The parties to a contract are free to rescind the contract and subsequently form a contract requiring identical promises or performances by either side. Recker v. Gustafson, 279 N.W.2d 744, 755 (Iowa 1979). When a rescission is followed by a subsequent contract, the consideration for the two contracts can be identical. Id.

A. Independent Consideration for Contract Modification. Generally, a promise to perform a preexisting duty does not constitute consideration. Recker v. Gustafson, 279 N.W.2d 744, 758 (Iowa 1979). No consideration exists when the promisee has a preexisting duty to perform because a promisor is already entitled to receive the promise made by the promisee and the promisee has only made what amounts to a gratuitous promise. We have specifically applied this rule to preexisting contractual obligations when parties to an original contract agree to modify that contract.

In Recker, we addressed the consideration to support a modification of a contract for the sale of real estate. 279 N.W.2d at 753-55. In that case, two couples contracted to convey 155 acres of farmland for $290,000 with an option for the buyers to purchase a contiguous five-acre tract for $30,000 if the sellers decided to sell the five acres at a future date. Id. at 746. A few weeks later, the parties conferred and agreed to modify the first agreement in two respects. Id. at 747. The buyers agreed to pay an additional $10,000 for the 155 acres and also agreed to alter the option to buy the additional five acres at a purchase price to set by the sellers at the time of the sale. Id.

After reviewing the case law concerning contract modifications, we "affirm[ed] our prior holdings that new consideration is necessary to support a contract modification." Id. at 759. We found "[t]he price hike, apparently, was motivated by a desire for more money," no new consideration existed, and the modification was not binding. Id. at 758-59. The parties in this case do not question the rule, so we likewise refrain from revisiting the precedent. Our law clearly requires some new consideration to support the modification of a contract.

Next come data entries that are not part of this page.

(** A file system that does not change gives each path one location. *)
Section Location.
Context {World : Type} (cwd : text) (realpath : text -> act World text) (real : text -> result ws_fault text).
Context (realpath_real : forall path w, realpath path w = (w, real path)).

Fixpoint location_loop (fuel : nat) (absolute : text) (pending : list text) (candidate : text)
  : result ws_fault text :=
  match fuel with
  | O => Throw Endless
  | S fuel =>
      match real candidate with
      | Ok resolved => Ok (if pending === [] then resolved else resolve cwd (resolved :: pending))
      | Throw error =>
          if negb (isUnresolvableComponentError error) then Throw error
          else if dirname candidate === candidate then Ok absolute
          else location_loop fuel absolute (basename candidate :: pending) (dirname candidate)
      end
  end.

Definition location (path : text) : result ws_fault text :=
  let absolute := resolve cwd [path] in location_loop (S (length absolute)) absolute [] absolute.

Lemma canonicalize_location path w : canonicalizePath cwd realpath path w = (w, location path).
Proof.
  unfold canonicalizePath, location. set (absolute := resolve cwd [path]). clearbody absolute.
  generalize (S (length absolute)) as fuel. generalize (@nil text) as pending. generalize absolute at 2 4 as candidate.
  intros candidate pending fuel. revert pending candidate.
  induction fuel as [|fuel IH]; intros pending candidate; [done|]. cbn [canonicalize_loop location_loop].
  unfold act_catch, mbind, act_bind. rewrite realpath_real. destruct (real candidate) as [r|e]; [done|].
  destruct (negb _); [done|]. destruct (dirname candidate === candidate); [done|]. apply IH.
Qed.
End Location.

It is noteworthy, however, that a significant number of commentators and a growing number of courts deride the preexisting-duty rule as outdated and unnecessary. See, e.g., Corneill A. Stephens, Abandoning the Pre-Existing Duty Rule: Eliminating the Unnecessary, 8 Hous. Bus. Tax L.J. 355 (2008) (labeling preexisting-duty rule as unnecessary in view of modern contract doctrines such as duress); Farnsworth on Contracts § 4.22, at 528-29 n. 3 (listing numerous law review articles and a modest amount of case law questioning the rule); 2 Joseph M. Perillo Helen H. Bender, Corbin on Contracts § 7. 1, at 342 (rev. ed. 1995) ("The pre-existing duty rule is undergoing a slow erosion and, as a general rule, is destined to be overturned."); Robert A. Hillman, Contract Modification in Iowa — Recker v. Gustafson and the Resurrection of the Preexisting Duty Doctrine, 65 Iowa L. Rev. 343 (1980) (questioning utility of preexisting duty rule in Iowa). The Restatement (Second) of Contracts and the Uniform Commercial Code have adopted different rules. The Restatement approach allows contract modification in the absence of independent consideration when there is a change in circumstance, statutory support, or detrimental reliance. Restatement (Second) of Contracts § 89 (1979). The Uniform Commercial Code entirely eliminates the requirement to show independent consideration in sale-of-goods cases in order to permit "necessary and desirable modifications of sale contracts without regard to the technicalities which at present hamper such adjustments." 1A U.C.C. § 2-209(1) cmt. 1 (2004).
Interestingly, Recker noted the Restatement (Second) approach, but refrained from endorsing or rejecting it because "no unanticipated circumstances" existed to support the modification. 279 N.W.2d at 758.

Of course, the law of contracts is not concerned with the actual value of the consideration, only that some new consideration exists. As legal commentators point out, courts often search for even minimal benefit or detriment to satisfy the independent-consideration requirement. See Farnsworth on Contracts § 4.23, at 535 (noting Lord Coke held, "although the mere payment of a lesser sum cannot discharge a greater debt, `the gift of a horse, hawk, or robe . . . in satisfaction is good'" (quoting Foakes v. Beer, L.R. 9 A.C. 605 (H.L. 1884))). This court has likewise held "[a] sufficient legal detriment to the promisee exists if the promisee `promises or performs any act, regardless of how slight or inconvenient, which he is not obligated to promise or perform. . . .'" Meincke, 756 N.W.2d at 228 (quoting 3 Samuel Williston Richard A. Lord, A Treatise on the Law of Contracts § 7:4, at 41 (4th ed. 1992)). The critical inquiry is whether the promisee at least promises to give up something.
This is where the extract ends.